Extinct hamlet in Illinois, U.S.

St. Philippe is a former village in Monroe County, Illinois, United States. The settlement was founded in ca. 1723 by Frenchman, Philip Francois Renault, during the French colonial period. St. Philippe was strategically located near the bluffs that flank the east side of the Mississippi River in the vast Illinois floodplain known as the "American Bottom". The village was located three miles north of Fort de Chartres. Because of many decades of severe seasonal flooding, St. Philippe and the fort were both abandoned before 1765. After the British takeover of this area following their victory in the Seven Years War, many French from the Illinois country moved west to Ste.
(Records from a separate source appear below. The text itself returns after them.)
(** C3, amended.  Two parameter sets with the same serialized form agree
    field for field on tempo, time signature, style, primary instruments,
    the four dials, duration, harmonic richness, rhythmic complexity and
    melodic range; their secondary instruments agree once [None] is read as
    the empty list, and their keys print as the same "Tonic Mode" string.
    So reading the serialized form back restores each of these. *)
Theorem to_dict_determines_fields (T : StrTitle) (p q : MusicalParameters) :
  to_dict p = to_dict q ->
  tempo p = tempo q
  /\ MusicalKey_str (key p) = MusicalKey_str (key q)
  /\ time_signature p = time_signature q
  /\ style p = style q
  /\ primary_instruments p = primary_instruments q
  /\ default [] (secondary_instruments p) = default [] (secondary_instruments q)
  /\ energy_level p = energy_level q
  /\ complexity p = complexity q
  /\ brightness p = brightness q
  /\ tension p = tension q
  /\ duration p = duration q
  /\ harmonic_richness p = harmonic_richness q
  /\ rhythmic_complexity p = rhythmic_complexity q
  /\ melodic_range p = melodic_range q.
Proof.
  intros Heq.
  destruct (to_dict_lookups p)
    as (P1 & P2 & P3 & P4 & P5 & P6 & P7 & P8 & P9 & P10 & P11 & P12 & P13 & P14).
  destruct (to_dict_lookups q)
    as (Q1 & Q2 & Q3 & Q4 & Q5 & Q6 & Q7 & Q8 & Q9 & Q10 & Q11 & Q12 & Q13 & Q14).
  pose proof (to_dict_lookup_eq p q _ _ _ Heq P1 Q1) as E1.
  pose proof (to_dict_lookup_eq p q _ _ _ Heq P2 Q2) as E2.
  pose proof (to_dict_lookup_eq p q _ _ _ Heq P3 Q3) as E3.
  pose proof (to_dict_lookup_eq p q _ _ _ Heq P4 Q4) as E4.
  pose proof (to_dict_lookup_eq p q _ _ _ Heq P5 Q5) as E5.
  pose proof (to_dict_lookup_eq p q _ _ _ Heq P6 Q6) as E6.
  pose proof (to_dict_lookup_eq p q _ _ _ Heq P7 Q7) as E7.
  pose proof (to_dict_lookup_eq p q _ _ _ Heq P8 Q8) as E8.
  pose proof (to_dict_lookup_eq p q _ _ _ Heq P9 Q9) as E9.
  pose proof (to_dict_lookup_eq p q _ _ _ Heq P10 Q10) as E10.
  pose proof (to_dict_lookup_eq p q _ _ _ Heq P11 Q11) as E11.
  pose proof (to_dict_lookup_eq p q _ _ _ Heq P12 Q12) as E12.
  pose proof (to_dict_lookup_eq p q _ _ _ Heq P13 Q13) as E13.
  pose proof (to_dict_lookup_eq p q _ _ _ Heq P14 Q14) as E14.
  inversion E1; inversion E2; inversion E3; inversion E4; inversion E5;
    inversion E6; inversion E7; inversion E8; inversion E9; inversion E10;
    inversion E11; inversion E12; inversion E13; inversion E14.
  repeat split; trivial.
  - now apply TimeSignature_str_inj.
  - now apply MusicStyle_value_inj.
  - now apply instrument_tags_inj.
  - now apply instrument_tags_inj.
Qed.

Lemma to_dict_determines_fields_witness :
  to_dict (T := ascii_only_title) folk_params
  = to_dict (T := ascii_only_title) folk_params_no_secondary
  /\ folk_params <> folk_params_no_secondary
  /\ time_signature folk_params_no_secondary = time_signature folk_params
  /\ default [] (secondary_instruments folk_params_no_secondary) = [].
Proof.
  assert (Hsame : to_dict (T := ascii_only_title) folk_params
                  = to_dict (T := ascii_only_title) folk_params_no_secondary)
    by reflexivity.
  destruct (to_dict_determines_fields ascii_only_title _ _ Hsame)
    as (_ & _ & Hts & _ & _ & Hsec & _).
  split; [exact Hsame |]. split; [discriminate |].
  split; [now rewrite <- Hts | now rewrite <- Hsec].
Defined.

(** ** Dominant-object selection *)

Lemma Fle_refl a : is_nan a = false -> Fle a a.
Proof. destruct a; simpl; intros; try discriminate; constructor. apply Qle_refl. Qed.

Lemma Flt_Fle a b : Flt a b -> Fle a b.
Proof. destruct 1; constructor. now apply Qlt_le_weak. Qed.

Lemma Flt_not_Feq a b : Flt a b -> ~ Feq a b.
Proof.
  intros Hlt Heq. apply (Flt_not_Fle _ _ Hlt). apply Feq_Fle. now apply Feq_sym.
Qed.

Lemma dominates_iff (a b : DetectedObject) :
  dominates a b = true <->
  Flt (confidence b) (confidence a)
  \/ (Feq (confidence a) (confidence b)
      /\ area (bounding_box b) < area (bounding_box a)).
Proof.
  unfold dominates, fgt.
  rewrite orb_true_iff, andb_true_iff, flt_Flt, feq_Feq, Z.ltb_lt. tauto.
Qed.

Lemma select_dominant_nonempty (detections : list DetectedObject) :
  detections <> [] -> exists s, select_dominant detections = Some s.
Proof.
  destruct detections as [|d rest]; [congruence |]. intros _. simpl.
  destruct (select_dominant rest) as [b|]; [destruct (dominates b d) |]; eauto.
Qed.

Lemma select_dominant_is_dominant (detections : list DetectedObject) :
  Forall (fun d => is_nan (confidence d) = false) detections ->
  forall s, select_dominant detections = Some s ->
  exists i, dominant_at detections i s.
Proof.
  induction detections as [|d rest IH]; simpl; intros Hnan s Hsel;
    [discriminate |].
  inversion Hnan as [|? ? Hd Hrest]; subst.
  destruct (select_dominant rest) as [b|] eqn:Eb.
  - destruct (IH Hrest b eq_refl) as (i & Hi & Hmax).
    assert (Hb : is_nan (confidence b) = false).
    { rewrite list.Forall_forall in Hrest. apply Hrest.
      eapply list_elem_of_lookup_2; eassumption. }
    destruct (dominates b d) eqn:Edom; inversion Hsel; subst s.
    + (* the best of the rest dominates the head *)
      apply dominates_iff in Edom. exists (S i). split; [exact Hi |].
      intros [|j] e He; simpl in He.
      * inversion He; subst e.
        destruct Edom as [Hlt | [Heq Harea]].
        -- split; [now apply Flt_Fle |].
           split; intros Heq; exfalso; eapply Flt_not_Feq; eassumption.
        -- split; [apply Feq_Fle; now apply Feq_sym |]. split; lia.
      * destruct (Hmax j e He) as (H1 & H2 & H3).
        repeat split; trivial. intros Heq Harea. specialize (H3 Heq Harea). lia.
    + (* the head stays *)
      exists 0%nat. split; [reflexivity |].
      assert (Hbd : Fle (confidence b) (confidence d)).
      { destruct (Fle_or_Flt (confidence b) (confidence d) Hb Hd) as [|Hlt];
          [assumption |].
        assert (dominates b d = true) by (apply dominates_iff; now left).
        congruence. }
      intros [|j] e He; simpl in He.
      * inversion He; subst e.
        split; [now apply Fle_refl |]. split; intros; lia.
      * destruct (Hmax j e He) as (H1 & H2 & _).
        split; [eapply Fle_trans; eassumption |].
        split; [| intros; lia].
        intros Hed.
        assert (Hde : Fle (confidence d) (confidence e))
          by (apply Feq_Fle; now apply Feq_sym).
        assert (Heb : Feq (confidence e) (confidence b)).
        { apply Fle_antisym; [assumption |]. eapply Fle_trans; eassumption. }
        assert (Hbd' : Feq (confidence b) (confidence d)).
        { apply Fle_antisym; [assumption |]. eapply Fle_trans; eassumption. }
        specialize (H2 Heb).
        destruct (Z.lt_ge_cases (area (bounding_box d)) (area (bounding_box b)))
          as [Hlt | Hge]; [| lia].
        assert (dominates b d = true) by (apply dominates_iff; now right).
        congruence.
  - inversion Hsel; subst s. destruct rest as [|e rest'].
    + exists 0%nat. split; [reflexivity |].
      intros [|j] e He; simpl in He; [| discriminate].
      inversion He; subst e. split; [now apply Fle_refl |]. split; intros; lia.
    + exfalso. destruct (select_dominant_nonempty (e :: rest')) as [s Hs];
        [discriminate | congruence].
Qed.

Example select_dominant_area_tie_break :
  area (bounding_box classA) = 100 /\ area (bounding_box classB) = 200
  /\ select_dominant [classA; classB] = Some classB
  /\ select_dominant [classB; classA] = Some classB.
Proof. repeat split. Qed.

(** Equal in confidence and area: the earlier one is selected. *)
Example select_dominant_position_tie_break :
  let classC :=
    mkDetectedObject "obj_2" "classC" (confidence classB)
      (mkBoundingBox 5 5 20 10) (FFin 0) None None in
  select_dominant [classA; classB; classC] = Some classB
  /\ select_dominant [classA; classC; classB] = Some classC.
Proof. repeat split. Qed.

(** C1.  On a list of detections (none with a NaN confidence, which no
    order ranks) the selected detection has the highest confidence; among
    those of that confidence the largest area; among those equal in both
    the earliest position.  Equal lists select the same detection. *)
Theorem select_dominant_total_order (detections detections' : list DetectedObject) :
  detections = detections' ->
  detections <> [] ->
  Forall (fun d => is_nan (confidence d) = false) detections ->
  exists (i : nat) (s : DetectedObject),
    select_dominant detections = Some s
    /\ select_dominant detections' = Some s
    /\ dominant_at detections i s.
Proof.
  intros <- Hne Hnan.
  destruct (select_dominant_nonempty detections Hne) as [s Hs].
  destruct (select_dominant_is_dominant detections Hnan s Hs) as [i Hi].
  exists i, s. split; [exact Hs |]. split; [exact Hs | exact Hi].
Qed.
Genevieve, Saint Louis, and Missouri

==History==
===New France===
In 1719, Philip Francois Renault arrived from Picardy to the area. A friend of the French King Louis XV, Renaud was given a large tract of land for mining purposes. However, he was not as successful as anticipated. He founded the village of St. Philippe along the Mississippi and soon his village was producing a surplus of crops, which was sold to the towns and villages in the southern part of French Louisiana. They especially needed the grain of the Illinois Country. The town was strategically located along fertile Mississippi River bottomland. Surpluses from the productive cultivation by habitants later helped supply critical wheat and corn to New Orleans and other lower Louisiana Territory communities. They did not have the climate to grow such crops.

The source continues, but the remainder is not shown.